The Engineers Who Already Cared About The Problem

Carlos Rosão, at the time Director of Engineering at NewStore, described their culture like it was obvious: "Engineers talk directly with customers. When something goes wrong in production, they're on the call." No product manager buffer. No requirements document telephone game. Just engineers understanding the problem firsthand.

Product leader Else van der Berg put it differently. She talked about the shift from "feature factories" to outcome-driven development. Teams obsessed with shipping features versus teams obsessed with solving problems. "The best engineers I've worked with don't ask 'what should I build?' They ask 'what problem are we solving?'"

On my side, I've lived this twice. At my first job at Viriciti, I worked end-to-end on multiple products. Requirements, discovery, design, implementation. All of it. In hindsight, I can see how having that bigger picture helped me move faster. The products were launched successfully because I cared about the whole problem, not just my slice of it.

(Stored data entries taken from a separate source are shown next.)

(** C3: at any time at most one poller goroutine of the sensor is live;
    [StartListening] on a listening sensor changes nothing, so calling it
    twice in a row is calling it once, whatever runs next; after it
    exactly one poller is live. *)
Theorem StartListening_idempotent :
  forall E p st,
    reachable E p st ->
    count_live (pollers st) <= 1 /\
    (isListening (sensor st) = true -> StartListening st = st) /\
    StartListening (StartListening st) = StartListening st /\
    count_live (pollers (StartListening st)) = 1 /\
    (forall ls, run E (LStart :: LStart :: ls) st = run E (LStart :: ls) st).
Proof.
  intros E p st Hreach.
  pose proof (lifecycle_reachable _ _ _ Hreach) as Hlife.
  split; [|split; [|split; [|split]]].
  - destruct Hlife as [Hc _]. rewrite Hc. destruct (isListening (sensor st)); lia.
  - intros Hl. unfold StartListening. now rewrite Hl.
  - apply StartListening_twice.
  - now apply StartListening_one_poller.
  - intros ls. simpl. unfold when_ready.
    destruct (caller st) eqn:Hc; [|reflexivity].
    assert (Hc' : caller (StartListening st) = CReady)
      by (unfold StartListening; destruct (isListening (sensor st)); exact Hc).
    rewrite Hc', StartListening_twice. reflexivity.
Qed.

Lemma stopping_demo_reachable : reachable steady in1 stopping_demo.
Proof. apply (program_reachable steady in1 stop_demo). reflexivity. Qed.

Lemma StopListening_waits_for_poller_witness :
  reachable steady in1 stopping_demo /\
  caller stopping_demo = CStopping /\
  count_live (pollers stopping_demo) = 1 /\
  (exists k n, stopped k (run steady (repeat (LPoll k) n) stopping_demo)).
Proof.
  split; [exact stopping_demo_reachable|]. split; [reflexivity|].
  destruct (StopListening_waits_for_poller steady in1 stopping_demo stopping_demo_reachable)
    as (_ & H & _).
  destruct (H eq_refl) as (H1 & _ & _ & H4). split; assumption.
Defined.

Lemma StartListening_idempotent_witness :
  reachable steady in1 stopping_demo /\
  count_live (pollers stopping_demo) <= 1 /\
  StartListening stopping_demo = stopping_demo.
Proof.
  split; [exact stopping_demo_reachable|].
  destruct (StartListening_idempotent steady in1 stopping_demo stopping_demo_reachable)
    as (H1 & H2 & _).
  split; [exact H1|]. apply H2. reflexivity.
Defined.

(** ** A change seen while nobody is subscribed *)

Lemma registry_nil_len :
  forall st, wf_state st -> registry st = [] -> len (channels (sensor st)) = 0.
Proof.
  intros st Hwf H. rewrite <- length_registry by exact Hwf. now rewrite H.
Qed.

Lemma tick_same :
  forall E st k path cur,
    caller st = CReady -> nth_error (pollers st) k = Some (PSelect path cur) ->
    ReadUInt8Value E (nreads st) path value0 = Returned cur ->
    step E (LPoll k) st = Some (Returned (count_read (set_poller st k (PSelect path cur)))).
Proof.
  intros E st k path cur Hc Hk Hr. simpl. unfold poll_step.
  rewrite Hk, Hc, Hr. simpl. now rewrite Z.eqb_refl.
Qed.
(* ===== verification/Unicode.v ===== *)
(** * Unicode tables

    The part of Go's [unicode] package the program reaches through [strings]:
    [unicode.IsSpace], [unicode.ToUpper], [unicode.ToLower] (simple case
    mapping) and the simple case folding behind [strings.EqualFold].  A table
    entry [cr lo hi stride delta] maps every rune [lo], [lo+stride], ..., [hi] to
    itself plus [delta]; ASCII has a fast path, as in Go.  The laws at the end
    are checked by evaluation over the whole domain of the tables. *)
From S2P Require Import Prelude.
From stdpp Require Import options.
Local Open Scope Z_scope.

Abbreviation rune := Z.

Record case_range := cr { cr_lo : Z; cr_hi : Z; cr_stride : Z; cr_delta : Z }.

Definition cr_mem (r : rune) (c : case_range) : bool :=
  if cr_lo c <=? r then
    if r <=? cr_hi c then (r - cr_lo c) mod cr_stride c =? 0 else false
  else false.

Fixpoint case_map (t : list case_range) (r : rune) : rune :=
  match t with
  | [] => r
  | c :: t' => if cr_mem r c then r + cr_delta c else case_map t' r
  end.
Lemma segs_app a b : bounded_left b → segs (a ++ b) = segs a ++ segs b.
Proof.
  intros Hb. induction a as [|a r w Ha Hd IH] using segs_ind; [done|].
  pose proof (decode_width a Ha) as Hw. rewrite Hd in Hw. simpl in Hw.
  rewrite (segs_step a r w), (segs_step (a ++ b) r w);
    [|by destruct a| |done|done].
  - rewrite take_app_le, drop_app_le by lia. csimpl. by rewrite IH.
  - by rewrite decode_app.
Qed.

Lemma segs_suffix s k l : segs s = k ++ l → segs (unsegs l) = l.
Proof.
  revert s. induction k as [|x k IH]; intros s H.
  - simpl in H. rewrite <- H. by rewrite unsegs_segs.
  - destruct s as [|b s]; [done|].
    destruct (decode_rune (b :: s)) as [r w] eqn:E.
    rewrite (segs_step (b :: s) r w) in H by done.
    injection H as _ H. eauto.
Qed.

(** What every segment of a string satisfies. *)
Definition seg_ok (x : seg) : Prop :=
  x.2 ≠ [] ∧ valid_rune x.1 = true ∧ (x.1 ≠ RuneError → bounded_left x.2).

Lemma segs_ok s : Forall seg_ok (segs s).
Proof.
  induction s as [|s r w Hs Hd IH] using segs_ind; [constructor|].
  pose proof (decode_width s Hs) as Hw. rewrite Hd in Hw. simpl in Hw.
  rewrite (segs_step s r w) by done. constructor; [|done].
  pose proof (decode_valid s) as Hv. rewrite Hd in Hv.
  assert (take w s ≠ []) as Hne.
  { destruct s; [done|]. destruct w; [lia|]. done. }
  assert (bounded_left s → bounded_left (take w s)) as Hbl.
  { destruct s; [done|]. destruct w; [lia|]. done. }
  split_and!; simpl; [done|done|].
  intros Hr. apply Hbl. by eapply decode_starts.
Qed.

Years later at Yoop Knows, I did it again. Customer interviews, pain point mapping, Figma mockups, usability testing, then implementation. No AI to help. The limiting factor was my time. Everything felt slow, almost waterfall, because I had to do it all by hand. With today's tools, that same process would move three times faster.

The Ownership Mindset Was Always There

Engineering manager Michele Sollecito reminded me that we should treat engineers as problem solvers, not factory workers. "When you treat a team as a factory producing features, you get factory output. When you treat them as problem solvers with ownership, everything changes."

Engineering leader Hugo Ferreira framed it as a question of organizational design: "What's the smallest unit that you have in your company? Some companies think it's the individual contributor. Other companies, the unit is the team." When companies see individuals as the unit, you get silos and handoffs. When the team is the unit, you get ownership.

Coach Jason Gorman went further. He argued that we'd systematically moved developers away from end users over decades. Layer upon layer of process between the person writing code and the person using it. "We created this distance and then wondered why software missed the mark."

The product engineer movement is really about removing barriers we built ourselves.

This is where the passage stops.